Mi padre apodó a aquel hombre como el ‘Doctor Milagro‘. Yo nunca llegué a conocerlo en persona, pero puedo corroborar las palabras de mi padre. A mamá la habían desahuciado en nuestro hospital local por falta de medios, pero aquel señor la salvó con sus propias manos. Qué importante es la divulgación científica, cuánto bien hacen las inversiones en medicina y en estudios contra enfermedades tan mortales como el cáncer.
Dos años fueron los que esa cirugía le dieron a mi madre. Aproximadamente 730 días en los que pudo ver nacer a su nieta, viajó como nunca antes, salió, entró, bailó, bebió, fumó, lloró, nos abrazó, rió, cantó… En aquella casa nunca se sabía cuál era el plan hasta que llegaba el día. No es que de pronto todo fuese anárquico o descontrolado, sino que sin previo aviso, mis padres habían decidido vivir la vida.

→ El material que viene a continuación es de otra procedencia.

(** * GreenGuard voice agent: session, playback scheduling and tool dispatch

    A shallow embedding of [src/App.tsx] (the [App] component: its React state,
    its refs and the handlers [handleDisconnect], [handleConnect],
    [toggleConnection] and the live-session callbacks [onopen], [onmessage],
    [onclose], [onerror]) together with the properties of the session
    lifecycle, of the playback cursor and of the tool-call protocol.

    Conventions of the embedding
    - React state and refs are the fields of one record, [App]; every handler
      is a function from [App] to [App] (or to an [Outcome] when it can throw
      or suspend at an [await]).
    - Browser and SDK objects (audio contexts, gain nodes, buffer sources,
      media streams, the live session) are handles; every call made on them is
      appended, in program order, to the [trace] field.
    - Times ([AudioContext.currentTime], [AudioBuffer.duration], the cursor
      [nextStartTimeRef]) are JavaScript numbers in seconds, that is binary64
      floating-point numbers; they are taken as exact rationals [Q], so the
      rounding of [+] is not modelled. Statements about playback times are
      therefore written with the very [max] and [+] expressions the code
      evaluates, in the order in which it evaluates them, or as inequalities;
      none of them relies on regrouping a sum.
    - An [await] splits a handler in two: the part up to the [await] and the
      part from the point where the awaited promise settles. Anything can run
      in between; the reactor ([step], [run]) has the interleavings.
    - [fc.args] is a JavaScript object used as a map: a [gmap string string]. *)

From Stdlib Require Import QArith Qminmax Lqa.
From stdpp Require Import gmap strings list.

Open Scope string_scope.
Open Scope list_scope.

(** ** Data model *)

(** [src/types.ts], [enum ConnectionState]. *)
Inductive ConnectionState := DISCONNECTED | CONNECTING | CONNECTED | ERROR.

#[global] Instance ConnectionState_eq_dec : EqDecision ConnectionState.
Proof. solve_decision. Defined.

(** Identity of a browser or SDK object. *)
Definition handle := nat.

(** [FunctionCall] of the SDK: [id], [name] and the optional [args] object
    (the source reads it through [fc.args as any]). *)
Record FunctionCall := mkFunctionCall {
  fc_id : string;
  fc_name : string;
  fc_args : option (gmap string string)
}.

(** The parts of a [LiveServerMessage] that [onmessage] reads:
    [serverContent?.modelTurn?.parts[0]?.inlineData?.data],
    [serverContent?.interrupted] and [toolCall?.functionCalls]. Messages are
    taken as the SDK types them on arrival: a [modelTurn] has its [parts]
    array and a [toolCall] its [functionCalls] array, so that reading the
    three values does not throw. *)
Record LiveServerMessage := mkMessage {
  inlineData : option string;
  interrupted : bool;
  toolCall : option (list FunctionCall)
}.

(** Calls that leave the component, in the order they are made.
    [SourceBuffer src data] is [src.buffer = audioBuffer] for the buffer
    decoded from [data]. *)
Inductive Effect :=
| Alert (msg : string)
| NewGoogleGenAI
| NewAudioContext (ctx : handle) (sampleRate : Z)
| CloseAudioContext (ctx : handle)
| CreateGain (ctx node : handle)
| GetUserMedia
| LiveConnect (session : handle)
| StartCapture (ctx : handle)
| CreateBufferSource (ctx src node : handle)
| SourceBuffer (src : handle) (data : string)
| SourceStart (src : handle) (when : Q)
| SourceStop (src : handle)
| SendToolResponse (id name result : string).

(** React state ([useState]) and refs ([useRef]) of [App], the allocation
    counter for fresh handles and the trace of outgoing calls. *)
Record App := mkApp {
  connectionState : ConnectionState;
  isSpeaking : bool;
  lastLog : string;
  bookedVisits : list (gmap string string);
  sessionRef : option handle;
  inputAudioContextRef : option handle;
  outputAudioContextRef : option handle;
  outputNodeRef : option handle;
  nextStartTimeRef : Q;
  sourcesRef : list handle;
  fresh : handle;
  trace : list Effect
}.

Se les veía felices y, sobre todo, libres. Creo que en el fondo todos allí sabíamos lo que había. Según pasaban los meses mi madre sufrían síntomas que le producían nuevos dolores aquí o allá. Las sesiones de quimio pasaban una tras otra, dando lugar a tratamientos experimentales con pastillas totalmente desconocidas. Aunque algunas ya éramos independientes, en casa el ambiente continuaba siendo de esperanza. Era como si todos supiéramos lo que había pero nadie quisiera decirlo. Los meses se sucedían y el cuerpo de mi madre se veía mucho más débil a pesar de su sentimiento positivo.
Acabábamos de entrar en el verano de 2012. Los días de calor se repetían. Mis padres llevaban ya algunos meses sin viajar, conformándose con algunas visitas a la playa o a la casa del pueblo. Yo llevaba unas semanas fuera cuando recibí la llamada de mi padre. Era mejor que volviese a casa cuanto antes. No hubo más que decir, al día siguiente estaba cruzando Europa para abrazar una vez más a mi madre esa misma madrugada.

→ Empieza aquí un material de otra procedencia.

(** C8. OnConnected marks the client connected and then, whatever the
    order of iteration and whatever the hub answers, calls Subscribe for
    every instrument of the subscription set: the quotes registration of
    each is sent.  For each instrument either all three registrations were
    sent and it is subscribed, or its failure is logged; and the
    subscription set has the same instruments afterwards as before, the
    failed ones included. *)
Theorem C8_resubscribe_on_connected reply connectionID order w :
  ranges order (subscriptions (self w)) ->
  let w' := (OnConnected reply connectionID order w).2 in
  isConnected (self w') = true /\
  (forall k, is_Some (subscriptions (self w') !! k) <->
             is_Some (subscriptions (self w) !! k)) /\
  exists t, trace w' = trace w ++ t /\
    forall k, is_Some (subscriptions (self w) !! k) ->
      Send "SubscribeContractQuotes" k ∈ t /\
      ((forall a, a ∈ subscribe_requests k -> a ∈ t) /\
       subscriptions (self w') !! k = Some true \/
       exists e, resubscribe_failure k e ∈ t).
Proof.
  intros [_ Hkeys]. rewrite OnConnected_unfold.
  set (w0 := {| self := with_isConnected (self w) true; trace := _ |}).
  destruct (resubscribe_loop reply order w0 eq_refl)
    as (Hc & Hkeep & _ & Hback & t & Ht & Hall).
  set (w' := (for_range order (resubscribe reply) w0).2) in *. cbv zeta.
  split; [assumption|]. split.
  - intros k. split.
    + intros Hk. destruct (Hback k Hk) as [H|H]; [exact H|now apply Hkeys].
    + intros Hk. now apply Hkeep.
  - eexists. split; [rewrite Ht; cbn; rewrite <- app_assoc; reflexivity|].
    intros k Hk. apply Hkeys in Hk. destruct (Hall k Hk) as [Hq Hres].
    split; [now right|].
    destruct Hres as [[Hreq Hv]|(e & He)].
    + left. split; [|exact Hv]. intros a Ha. right. now apply Hreq.
    + right. exists e. now right.
Qed.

Apenas pasaron 15 días. Cada mañana un médico de paliativos visitaba a mi madre en casa, aunque ya casi no podía hablar por el daño que la sonda nasogástrica le había hecho, siempre estaba dispuesta a sonreír o a invitar a quien fuera a comer o pasar el día en el jardín de casa. Era como si ella misma no quisiera nunca el silencio entre aquellas paredes. Quizás por eso esperó a una tarde de sábado en la que todos juntos nos reuníamos allí para descansar para siempre.
Respiró una última vez y nosotros pudimos abrazarnos en la intimidad que aquel hogar nos había dado durante tanto tiempo. Lloramos pero también agradecimos lo muchísimo que ella, en 55 años, nos había ofrecido a todos. Su cariño, sus ganas de unirnos a todos, sus risas, sus cabreos fugaces, su todo.

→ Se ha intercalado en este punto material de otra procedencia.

Lemma get_content_200 (self : PageScraper) (w : world) dt inf body :
  self_content self = "" ->
  net (if check_mode (self_module self) then HEAD else GET)
      (self_url self) (self_timeout self) = (dt, Some body, inf) ->
  status inf = 200 ->
  _get_content self w = (Ret body, after_fetch self dt w).
Proof.
  intros Hc Hnet Hs. run_fetch Hc Hnet.
  rewrite bool_decide_eq_false_2 by lia. cbn [mret M_ret].
  rewrite bool_decide_eq_false_2 by lia. cbn [mret M_ret].
  rewrite bool_decide_eq_false_2 by (intros H; apply H; exact Hs).
  reflexivity.
Qed.

(** Whatever the answer, a scraper that holds no content makes its
    request first: the world after [_get_content] is the world after
    the fetch. *)
Lemma get_content_world (self : PageScraper) (w : world) :
  self_content self = "" ->
  snd (_get_content self w) =
    after_fetch self
      (fst (fst (net (if check_mode (self_module self) then HEAD else GET)
                     (self_url self) (self_timeout self)))) w.
Proof.
  intros Hc.
  destruct (net (if check_mode (self_module self) then HEAD else GET)
                (self_url self) (self_timeout self)) as [[dt resp] inf] eqn:Hnet.
  run_fetch Hc Hnet. cbn [fst].
  repeat (case_bool_decide; cbn [mret M_ret]; try reflexivity;
          try (destruct (msg inf); reflexivity)).
  destruct resp; reflexivity.
Qed.

End Fetching.

(** ** Running the extraction *)

Section Extraction.
Context {L : Libs}.

(** When the fetch leaves the process, [scrape] does nothing more. *)
Lemma scrape_exit (self : PageScraper) (w w' : world) kw :
  _get_content self w = (ExitJson kw, w') -> scrape self w = (ExitJson kw, w').
Proof. intros H. unfold scrape, mbind, M_bind. now rewrite H. Qed.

Una muerte jamás se supera, ni que decir tiene cuando hablamos de la marcha de una mujer con el espíritu más joven que he conocido. Pocos días antes de su marcha, tras un par de discusiones sobre mi poca mañana para colocar unos cojines, se acercó a mí y me regaló uno de sus collares preferidos. Me eché a llorar pensando en lo que aquello significaba, pero ella, con ese pequeño hilo de voz que entonces le quedaba me miró y añadió: ‘No seas idiota, ¿crees que me voy a morir y me estoy despidiendo? ¡Anda ya!‘
Claro que no, porque las personas, mientras se mantienen en nuestros recuerdos, son inmortales.